Your instructions:
What do the lines say, reproduced word for word, from the first of the entries below through the line bearing "EmptyString => false"?

Provided information:
(** * The preparation pipeline of the s64da benchmark toolkit

    A shallow embedding of [s64da_benchmark_toolkit/prepare.py]
    (class [PrepareBenchmarkFactory]) together with the properties of its
    stages: the disk-space preflight, the database bootstrap, the parallel
    task runner, ingestion, the index stage and VACUUM/ANALYZE.

    Python integers are [Z], strings are [string], the class-level
    [SIZING_FACTORS] dictionary is a [gmap string (gmap Z Z)].  Everything
    the pipeline does to the outside world (printing, SQL, child processes,
    the thread pool) is recorded as an [event] in a chronological trace, and
    what the outside world answers is read from an environment whose answers
    may depend on the trace so far. *)

From Stdlib Require Import ZArith Ascii String List Lia Permutation.
From stdpp Require Import base gmap strings list pretty.

(** ** Python string and path primitives *)

Module Py.

(** [s.split(sep)] for a one-character separator: never empty. *)
Fixpoint split (sep : ascii) (s : string) : list string :=
  match s with
  | EmptyString => [EmptyString]
  | String c s' =>
      if Ascii.eqb c sep then EmptyString :: split sep s'
      else match split sep s' with
           | w :: ws => String c w :: ws
           | [] => [String c EmptyString]
           end
  end.

(** [l[0]] on a list of strings; [split] never makes the default visible. *)
Definition item0 (l : list string) : string := List.hd EmptyString l.

(** [s.rfind(c)]: index of the last occurrence of [c], [-1] when absent. *)
Fixpoint rfind (c : ascii) (s : string) : Z :=
  match s with
  | EmptyString => (-1)%Z
  | String a s' =>
      let r := rfind c s' in
      if (0 <=? r)%Z then (r + 1)%Z
      else if Ascii.eqb a c then 0%Z else (-1)%Z
  end.

(** [s[i:]] for [0 <= i]. *)
Fixpoint drop (i : nat) (s : string) : string :=
  match i, s with
  | O, _ => s
  | S _, EmptyString => EmptyString
  | S i', String _ s' => drop i' s'
  end.

Definition startswith (p s : string) : bool := String.prefix p s.

Fixpoint endswith_char (c : ascii) (s : string) : bool :=
  match s with
  | EmptyString => false
  | String a EmptyString => Ascii.eqb a c
  | String _ s' => endswith_char c s'
  end.
Lemma is_kept_not_dotdot l :
  Forall (fun e => is_kept e = true) l -> existsb (String.eqb "..") l = false.
Proof.
  induction l as [|e l IH]; intros Hl; [reflexivity|].
  apply Forall_cons_1 in Hl as [He Hl]. unfold is_kept in He.
  apply andb_prop in He as [He _]. apply andb_prop in He as [_ Hdd].
  apply negb_true_iff in Hdd. cbn [existsb]. now rewrite Hdd, IH.
Qed.

(** The rooted form of kept elements is a cleaned rooted path without
    [..]. *)
Lemma rooted_form_clean l :
  Forall (fun e => is_kept e = true) l ->
  starts_with_slash (rooted_form l) = true
  /\ has_dotdot (rooted_form l) = false
  /\ path.Clean (rooted_form l) = rooted_form l.
Proof.
  intros Hl. destruct l as [|e l]; [now repeat split|].
  pose proof (elements_slashed e l (is_kept_no_slash _ Hl)) as Hel.
  split; [reflexivity|]. split.
  - unfold has_dotdot. cbn [rooted_form]. rewrite Hel.
    change (existsb (String.eqb "..") (EmptyString :: e :: l))
      with (existsb (String.eqb "..") (e :: l)).
    now apply is_kept_not_dotdot.
  - cbn [rooted_form slashed]. rewrite append_cons.
    rewrite Clean_rooted_resolve, <- join_slash_cons.
    rewrite (elements_join_slash (e :: l)); [|discriminate|].
    + rewrite (resolve_kept_elements [] _ Hl). cbn [app rooted_form slashed].
      now rewrite append_cons, join_slash_cons.
    + now apply is_kept_no_slash.
Qed.

(** ** The request paths, for every remote path *)

Lemma Join_secureFileBasePath_resolve p :
  path.Join [secureFileBasePath; p]
    = rooted_form (resolve ["v1"; "secure-file"] (elements p)).
Proof.
  rewrite Join_secureFileBasePath. cbv zeta.
  change secureFileBasePath with (rooted_form ["v1"; "secure-file"]).
  rewrite (proj1 (clean_loop_resolve _ p (Nat.le_refl _)));
    [now rewrite rooted_form_nonempty|].
  repeat constructor; discriminate.
Qed.

Lemma Join_secureFileListBasePath p :
  path.Join [secureFileListBasePath; p]
    = let out := path.clean_loop true p secureFileListBasePath 1 in
      if (String.length out =? 0)%nat then "." else out.
Proof. reflexivity. Qed.

Lemma Join_secureFileListBasePath_resolve p :
  path.Join [secureFileListBasePath; p]
    = rooted_form (resolve ["v1"; "secure-files"] (elements p)).
Proof.
  rewrite Join_secureFileListBasePath. cbv zeta.
  change secureFileListBasePath with (rooted_form ["v1"; "secure-files"]).
  rewrite (proj1 (clean_loop_resolve _ p (Nat.le_refl _)));
    [now rewrite rooted_form_nonempty|].
  repeat constructor; discriminate.
Qed.

(** The join of a rooted directory and a name. *)
Lemma Join_rooted_directory d n :
  filepath.Join [String slash d; n]
    = rooted_form (resolve [] (elements d ++ elements n)).
Proof.
  unfold filepath.Join. cbn [path.Join].
  change (String.eqb (String slash d) EmptyString) with false. cbn iota.
  change (path.join_slash [String slash d; n])
    with (String slash (d ++ String slash n)).
  now rewrite Clean_rooted_resolve, elements_append.
Qed.

Section RequestPaths.

Variable DoRequest : string -> string -> gmap string string -> result Response.
Variable parseResponse : Stream -> result SecureFilesResponse.
Variable mime_ParseMediaType : string -> result (string * gmap string string).
Variable os_Create_error : gmap string Stream -> string -> option string.

Local Abbreviation Get := (Get DoRequest mime_ParseMediaType os_Create_error).
Local Abbreviation List := (List DoRequest parseResponse).
Definition is_sign (s : string) : bool := head_is "+" s || head_is "-" s.
Definition number_byte (ch : ascii) : bool := isDigit ch || Ascii.eqb ch ".".

(** The length of the number at the start of [s]: a sign, digits and periods,
    an exponent. *)
Definition number_len (s : string) : nat :=
  let n1 := if is_sign s then 1%nat else 0%nat in
  let n2 := (n1 + span_len number_byte (sdrop n1 s))%nat in
  if head_is "e" (sdrop n2 s) || head_is "E" (sdrop n2 s) then
    let n3 := S n2 in
    let n4 := (n3 + if is_sign (sdrop n3 s) then 1 else 0)%nat in
    (n4 + span_len isDigit (sdrop n4 s))%nat
  else n2.

Definition lexNumber (l : lexer) : token * lexer :=
  let k := number_len (l_rest l) in
  (mkToken tokNumber (stake k (l_rest l)) (l_i l), advance k l).

Definition next (l0 : lexer) : token * lexer :=
  let l := skipWS l0 in
  let p := l_i l in
  match l_rest l with
  | EmptyString => (mkToken tokEOF "" p, l)
  | String ch tl =>
      if Ascii.eqb ch "(" then (mkToken tokLParen "(" p, advance 1 l)
      else if Ascii.eqb ch ")" then (mkToken tokRParen ")" p, advance 1 l)
      else if Ascii.eqb ch "," then (mkToken tokComma "," p, advance 1 l)
      else if Ascii.eqb ch "+" then (mkToken tokPlus "+" p, advance 1 l)
      else if Ascii.eqb ch "-" then
        if peekNumberStart l then lexNumber l else (mkToken tokMinus "-" p, advance 1 l)
      else if Ascii.eqb ch "*" then (mkToken tokMul "*" p, advance 1 l)
      else if Ascii.eqb ch "/" then (mkToken tokDiv "/" p, advance 1 l)
      else if Ascii.eqb ch "<" then
        if head_is "=" tl then (mkToken tokLte "<=" p, advance 2 l)
        else if head_is ">" tl then (mkToken tokNeq "<>" p, advance 2 l)
        else (mkToken tokLt "<" p, advance 1 l)
      else if Ascii.eqb ch ">" then
        if head_is "=" tl then (mkToken tokGte ">=" p, advance 2 l)
        else (mkToken tokGt ">" p, advance 1 l)
      else if Ascii.eqb ch "=" then (mkToken tokEq "=" p, advance 1 l)
      else if Ascii.eqb ch squote then lexString l
      else if Ascii.eqb ch dquote then lexQuotedIdent l
      else if isDigit ch || Ascii.eqb ch "." then
        match lexTemporalCandidate l with
        | Some r => r
        | None => lexNumber l
        end
      else if isAlpha ch then lexWord l
      else (mkToken tokInvalid (utf8_of_byte ch) p, advance 1 l)
  end.

(** ** What [next] guarantees about a token *)

Definition spatialNames : list string := map ToLower spatialOps.

(** The text of an operator, a Boolean or a spatial operator is one of the
    fixed spellings; only identifiers, literals and invalid input carry text
    of the request's own. *)
Definition token_wf (t : token) : Prop :=
  match typ t with
  | tokEOF => raw t = ""
  | tokEq => raw t = "="
  | tokNeq => raw t = "<>"
  | tokLt => raw t = "<"
  | tokGt => raw t = ">"
  | tokLte => raw t = "<="
  | tokGte => raw t = ">="
  | tokPlus => raw t = "+"
  | tokMinus => raw t = "-"
  | tokMul => raw t = "*"
  | tokDiv => raw t = "/"
  | tokBool => raw t = "true" \/ raw t = "false"
  | tokSpatialOp => raw t ∈ spatialNames
  | _ => True
  end.

(** One token was read from [l]: at least one byte, at most what is left. *)
Definition lexed (l : lexer) (r : token * lexer) : Prop :=
  exists k, r.2 = advance k l /\ (0 < k <= String.length (l_rest l))%nat
    /\ typ r.1 <> tokEOF /\ token_wf r.1 /\ pos r.1 = l_i l.

Section LexerLemmas.

Lemma l_rest_advance k l : l_rest (advance k l) = sdrop k (l_rest l).
Proof. apply sdrop_add. Qed.

Lemma advance_add j k l : advance k (advance j l) = advance (j + k) l.
Proof. unfold advance; simpl. f_equal. lia. Qed.

Lemma lexed_intro l t k :
  (0 < k <= String.length (l_rest l))%nat -> typ t <> tokEOF -> token_wf t -> pos t = l_i l ->
  lexed l (t, advance k l).
Proof. intros. exists k. repeat split; simpl; solve [done | lia]. Qed.

Lemma scanQuoted_bound q s body k :
  scanQuoted q s = Some (body, k) -> (0 < k <= String.length s)%nat.
Proof.
  remember (String.length s) as n eqn:Hn. revert s body k Hn.
  induction n as [n IH] using lt_wf_ind. intros [|c s'] body k Hn; simpl in *; [done|].
  destruct (Ascii.eqb c q).
  - destruct s' as [|d s'']; [intros; simplify_eq; lia|].
    destruct (Ascii.eqb d q); [|intros; simplify_eq; simpl in *; lia].
    simpl in Hn. destruct (scanQuoted q s'') as [[b j]|] eqn:Hs; [|done]. intros; simplify_eq.
    specialize (IH (String.length s'') ltac:(lia) s'' b j eq_refl Hs). lia.
  - destruct (scanQuoted q s') as [[b j]|] eqn:Hs; [|done]. intros; simplify_eq.
    specialize (IH (String.length s') ltac:(lia) s' b j eq_refl Hs). lia.
Qed.
Fixpoint parseScalarExpr (fuel : nat) (minPrec : Z) : P string :=
  match fuel with
  | O => mnofuel
  | S f => left ← parseScalarPrimary f; scalarLoop f minPrec left
  end
with scalarLoop (fuel : nat) (minPrec : Z) (left : string) : P string :=
  match fuel with
  | O => mnofuel
  | S f =>
      tok ← mget p_cur;
      match scalarPrec (typ tok) with
      | None => mret left
      | Some prec =>
          if prec <? minPrec then mret left
          else
            bump;;
            right ← parseScalarExpr f (prec + 1);
            scalarLoop f minPrec ("(" +:+ left +:+ " " +:+ raw tok +:+ " " +:+ right +:+ ")")
      end
  end
with parseScalarPrimary (fuel : nat) : P string :=
  match fuel with
  | O => mnofuel
  | S f =>
      tok ← mget p_cur;
      match typ tok with
      | tokLParen =>
          bump;;
          inner ← parseScalarExpr f 0;
          expect tokRParen;;
          mret ("(" +:+ inner +:+ ")")
      | tokIdent =>
          assertAllowedProperty (raw tok);;
          bump;;
          mret (QuoteIdent (raw tok))
      | tokString =>
          ph ← addArg (ArgString (raw tok));
          bump;;
          mret ph
      | tokNumber =>
          match ParseFloat (raw tok) with
          | None => mfail (ErrInvalidNumber (raw tok))
          | Some n =>
              ph ← addArg (ArgFloat n);
              bump;;
              mret ph
          end
      | tokBool =>
          bump;;
          mret (ToLower (raw tok))
      | tokTemporal =>
          pk ← mget p_peek;
          if EqualFold (raw tok) "NOW" && bool_decide (typ pk = tokLParen) then
            bump;;
            bump;;
            expect tokRParen;;
            mret "NOW()"
          else
            ph ← addArg (ArgString (raw tok));
            bump;;
            mret (d_timestamp (d_zoned (raw tok)) ph)
      | _ => mfail (ErrScalarToken (raw tok) (pos tok))
      end
  end.

(** The tail of a comparison whose left side is parsed: [(NOT)? BETWEEN] or a
    binary comparison. The code has this text in both branches of
    [parseComparison]. *)
Definition parseBetween (f : nat) (left not_ : string) : P string :=
  a ← parseScalarExpr f 0;
  tok ← mget p_cur;
  if decide (typ tok = tokAnd) then
    bump;;
    b ← parseScalarExpr f 0;
    mret (left +:+ not_ +:+ " BETWEEN " +:+ a +:+ " AND " +:+ b)
  else mfail (ErrBetweenAnd (pos tok)).

Definition parseComparisonTail (f : nat) (left : string) : P string :=
  tok ← mget p_cur;
  pk ← mget p_peek;
  if bool_decide (typ tok = tokNot) && bool_decide (typ pk = tokBetween) then
    bump;;
    bump;;
    parseBetween f left " NOT"
  else
    match typ tok with
    | tokBetween =>
        bump;;
        parseBetween f left ""
    | tokEq | tokNeq | tokLt | tokGt | tokLte | tokGte =>
        bump;;
        right ← parseScalarExpr f 0;
        mret (left +:+ " " +:+ raw tok +:+ " " +:+ right)
    | _ => mfail (ErrExpectedComparison (pos tok))
    end.

(** The literals of an [IN] list, up to the token that is not a comma. *)
Fixpoint inLoop (fuel : nat) (phs : list string) : P (list string) :=
  match fuel with
  | O => mnofuel
  | S f =>
      tok ← mget p_cur;
      phs' ← match typ tok with
             | tokString =>
                 ph ← addArg (ArgString (raw tok));
                 bump;;
                 mret (phs ++ [ph])
             | tokNumber =>
                 match ParseFloat (raw tok) with
                 | None => mfail (ErrInvalidNumber (raw tok))
                 | Some n =>
                     ph ← addArg (ArgFloat n);
                     bump;;
                     mret (phs ++ [ph])
                 end
             | _ => mfail (ErrInLiteral (pos tok))
             end;
      sep ← mget p_cur;
      if decide (typ sep = tokComma) then bump;; inLoop f phs' else mret phs'
  end.

Definition isLikeOrIn (t : tokenType) : bool :=
  match t with tokLike | tokILike | tokIn => true | _ => false end.

(** [propertyName (NOT)? (LIKE|ILIKE) string], from the operator on. *)
Definition parseLike (prop : string) (neg ci : bool) : P string :=
  bump;;
  lit ← mget p_cur;
  match typ lit with
  | tokString =>
      ph ← addArg (ArgString (raw lit));
      bump;;
      let op := if ci then "ILIKE" else "LIKE" in
      mret (if neg then QuoteIdent prop +:+ " NOT " +:+ op +:+ " " +:+ ph
            else QuoteIdent prop +:+ " " +:+ op +:+ " " +:+ ph)
  | _ => mfail (ErrLikeString (pos lit))
  end.

(** [propertyName IS (NOT)? NULL], from [IS] on. *)
Definition parseIsNull (prop : string) : P string :=
  bump;;
  n ← mget p_cur;
  let isNot := bool_decide (typ n = tokNot) in
  (if isNot then bump else mret tt);;
  nl ← mget p_cur;
  match typ nl with
  | tokNull =>
      bump;;
      mret (if isNot then QuoteIdent prop +:+ " IS NOT NULL" else QuoteIdent prop +:+ " IS NULL")
  | _ => mfail (ErrExpectedNull (pos nl))
  end.

(** [propertyName (NOT)? IN (...)], from [IN] on. *)
Definition parseIn (f : nat) (prop : string) (neg : bool) : P string :=
  bump;;
  expect tokLParen;;
  phs ← inLoop f [];
  expect tokRParen;;
  mret (if neg then QuoteIdent prop +:+ " NOT IN (" +:+ Join d_inSep phs +:+ ")"
        else QuoteIdent prop +:+ " IN (" +:+ Join d_inSep phs +:+ ")").

(** What may follow a property name at the head of a comparison. *)
Definition parsePropertyPredicate (f : nat) (prop : string) (neg : bool) : P string :=
  opTok ← mget p_cur;
  match typ opTok with
  | tokLike => parseLike prop neg false
  | tokILike => parseLike prop neg true
  | tokIs => parseIsNull prop
  | tokIn => parseIn f prop neg
  | _ => parseComparisonTail f (QuoteIdent prop)
  end.

Definition parseComparison (f : nat) : P string :=
  tok ← mget p_cur;
  match typ tok with
  | tokIdent =>
      assertAllowedProperty (raw tok);;
      bump;;
      c0 ← mget p_cur;
      pk ← mget p_peek;
      let neg := bool_decide (typ c0 = tokNot) && isLikeOrIn (typ pk) in
      (if neg then bump else mret tt);;
      parsePropertyPredicate f (raw tok) neg
  | _ =>
      left ← parseScalarExpr f 0;
      parseComparisonTail f left
  end.

(** The [ENVELOPE] coordinates; [k] of them are left to read. *)
Fixpoint envelopeCoords (k : nat) (coords : list string) : P (list string) :=
  match k with
  | O => mret coords
  | S k' =>
      tok ← mget p_cur;
      match typ tok with
      | tokNumber =>
          bump;;
          (if decide (k' = 0%nat) then mret tt else (expect tokComma;; mret tt));;
          envelopeCoords k' (coords ++ [raw tok])
      | _ => mfail (ErrEnvelopeNumber (pos tok))
      end
  end.

(** Copies the tokens of a geometry literal, from its opening parenthesis to
    the matching closing one. *)
Fixpoint wktLoop (fuel : nat) (depth : Z) (prevNum : bool) (sb : string) : P string :=
  match fuel with
  | O => mnofuel
  | S f =>
      tok ← mget p_cur;
      let depth' := match typ tok with
                    | tokLParen => depth + 1
                    | tokRParen => depth - 1
                    | _ => depth
                    end in
      let isNum := bool_decide (typ tok = tokNumber) in
      let sb' := sb +:+ (if prevNum && isNum then " " else "") +:+ raw tok in
      bump;;
      if depth' =? 0 then mret sb'
      else
        c ← mget p_cur;
        if decide (typ c = tokEOF) then mfail ErrUnterminatedGeometry
        else wktLoop f depth' isNum sb'
  end.

Definition parseGeomLiteralWKT (f : nat) : P string :=
  tok ← mget p_cur;
  match typ tok with
  | tokEnvelope =>
      bump;;
      expect tokLParen;;
      coords ← envelopeCoords 4 [];
      expect tokRParen;;
      lift (envelopeWKT coords)
  | tokPoint | tokLineString | tokPolygon | tokMultiPoint | tokMultiLineString
  | tokMultiPolygon | tokGeometryCollection =>
      bump;;
      c ← mget p_cur;
      match typ c with
      | tokLParen => wktLoop f 0 false (ToUpper (raw tok))
      | _ => mfail (ErrGeometryParen (raw tok) (pos c))
      end
  | _ => mfail (ErrExpectedGeometry (pos tok))
  end.

Definition parseGeomExpr (f : nat) : P string :=
  tok ← mget p_cur;
  match typ tok with
  | tokIdent =>
      if String.eqb (raw tok) d_geomProperty then
        bump;;
        mret (d_geomColumn (raw tok))
      else mfail (ErrGeometryProperty (raw tok) d_geomProperty)
  | _ =>
      wkt ← parseGeomLiteralWKT f;
      ph ← addArg (ArgString (d_geomArg wkt));
      mret (d_geomExpr ph)
  end.

Definition parsePredicate (f : nat) : P string :=
  tok ← mget p_cur;
  match typ tok with
  | tokSpatialOp =>
      bump;;
      expect tokLParen;;
      g1 ← parseGeomExpr f;
      expect tokComma;;
      g2 ← parseGeomExpr f;
      expect tokRParen;;
      mret (d_spatial (ToLower (raw tok)) g1 g2)
  | tokDWithin =>
      bump;;
      expect tokLParen;;
      g1 ← parseGeomExpr f;
      expect tokComma;;
      g2 ← parseGeomExpr f;
      expect tokComma;;
      d ← mget p_cur;
      match typ d with
      | tokNumber =>
          match ParseFloat (raw d) with
          | None => mfail (ErrInvalidDistance (raw d))
          | Some dist =>
              ph ← addArg (ArgFloat dist);
              bump;;
              expect tokRParen;;
              mret (d_dwithin g1 g2 ph)
          end
      | _ => mfail (ErrNumericDistance (pos d))
      end
  | _ => parseComparison f
  end.

Fixpoint parseOr (fuel : nat) : P string :=
  match fuel with
  | O => mnofuel
  | S f => left ← parseAnd f; orLoop f left
  end
with orLoop (fuel : nat) (left : string) : P string :=
  match fuel with
  | O => mnofuel
  | S f =>
      tok ← mget p_cur;
      match typ tok with
      | tokOr =>
          bump;;
          right ← parseAnd f;
          orLoop f ("(" +:+ left +:+ " OR " +:+ right +:+ ")")
      | _ => mret left
      end
  end
with parseAnd (fuel : nat) : P string :=
  match fuel with
  | O => mnofuel
  | S f => left ← parseNot f; andLoop f left
  end
with andLoop (fuel : nat) (left : string) : P string :=
  match fuel with
  | O => mnofuel
  | S f =>
      tok ← mget p_cur;
      match typ tok with
      | tokAnd =>
          bump;;
          right ← parseNot f;
          andLoop f ("(" +:+ left +:+ " AND " +:+ right +:+ ")")
      | _ => mret left
      end
  end
with parseNot (fuel : nat) : P string :=
  match fuel with
  | O => mnofuel
  | S f =>
      tok ← mget p_cur;
      match typ tok with
      | tokNot =>
          bump;;
          expr ← parseNot f;
          mret ("(NOT " +:+ expr +:+ ")")
      | _ => parsePrimary f
      end
  end
with parsePrimary (fuel : nat) : P string :=
  match fuel with
  | O => mnofuel
  | S f =>
      tok ← mget p_cur;
      match typ tok with
      | tokLParen =>
          bump;;
          inner ← parseOr f;
          expect tokRParen;;
          mret ("(" +:+ inner +:+ ")")
      | _ => parsePredicate f
      end
  end.

Definition parse (fuel : nat) : P string :=
  l ← mget p_l;
  if isBlank (l_s l) then mret ""
  else
    sql ← parseOr fuel;
    tok ← mget p_cur;
    if decide (typ tok = tokEOF) then mret sql
    else mfail (ErrUnexpectedToken (raw tok) (pos tok)).

End Parser.

(** [newParser] after the defaults of the options: the lexer is primed with
    two tokens. *)
Definition startParser (input : string) (start : Z) : parser :=
  let '(c, l1) := next (newLexer input) in
  let '(k, l2) := next l1 in
  mkParser l2 c k [] start.

(** Enough for every input ([FilterCorrect]). *)
Definition parseFuel (input : string) : nat := (8 * String.length input + 8)%nat.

Your response:
(** * The preparation pipeline of the s64da benchmark toolkit

    A shallow embedding of [s64da_benchmark_toolkit/prepare.py]
    (class [PrepareBenchmarkFactory]) together with the properties of its
    stages: the disk-space preflight, the database bootstrap, the parallel
    task runner, ingestion, the index stage and VACUUM/ANALYZE.

    Python integers are [Z], strings are [string], the class-level
    [SIZING_FACTORS] dictionary is a [gmap string (gmap Z Z)].  Everything
    the pipeline does to the outside world (printing, SQL, child processes,
    the thread pool) is recorded as an [event] in a chronological trace, and
    what the outside world answers is read from an environment whose answers
    may depend on the trace so far. *)

From Stdlib Require Import ZArith Ascii String List Lia Permutation.
From stdpp Require Import base gmap strings list pretty.

(** ** Python string and path primitives *)

Module Py.

(** [s.split(sep)] for a one-character separator: never empty. *)
Fixpoint split (sep : ascii) (s : string) : list string :=
  match s with
  | EmptyString => [EmptyString]
  | String c s' =>
      if Ascii.eqb c sep then EmptyString :: split sep s'
      else match split sep s' with
           | w :: ws => String c w :: ws
           | [] => [String c EmptyString]
           end
  end.

(** [l[0]] on a list of strings; [split] never makes the default visible. *)
Definition item0 (l : list string) : string := List.hd EmptyString l.

(** [s.rfind(c)]: index of the last occurrence of [c], [-1] when absent. *)
Fixpoint rfind (c : ascii) (s : string) : Z :=
  match s with
  | EmptyString => (-1)%Z
  | String a s' =>
      let r := rfind c s' in
      if (0 <=? r)%Z then (r + 1)%Z
      else if Ascii.eqb a c then 0%Z else (-1)%Z
  end.

(** [s[i:]] for [0 <= i]. *)
Fixpoint drop (i : nat) (s : string) : string :=
  match i, s with
  | O, _ => s
  | S _, EmptyString => EmptyString
  | S i', String _ s' => drop i' s'
  end.

Definition startswith (p s : string) : bool := String.prefix p s.

Fixpoint endswith_char (c : ascii) (s : string) : bool :=
  match s with
  | EmptyString => false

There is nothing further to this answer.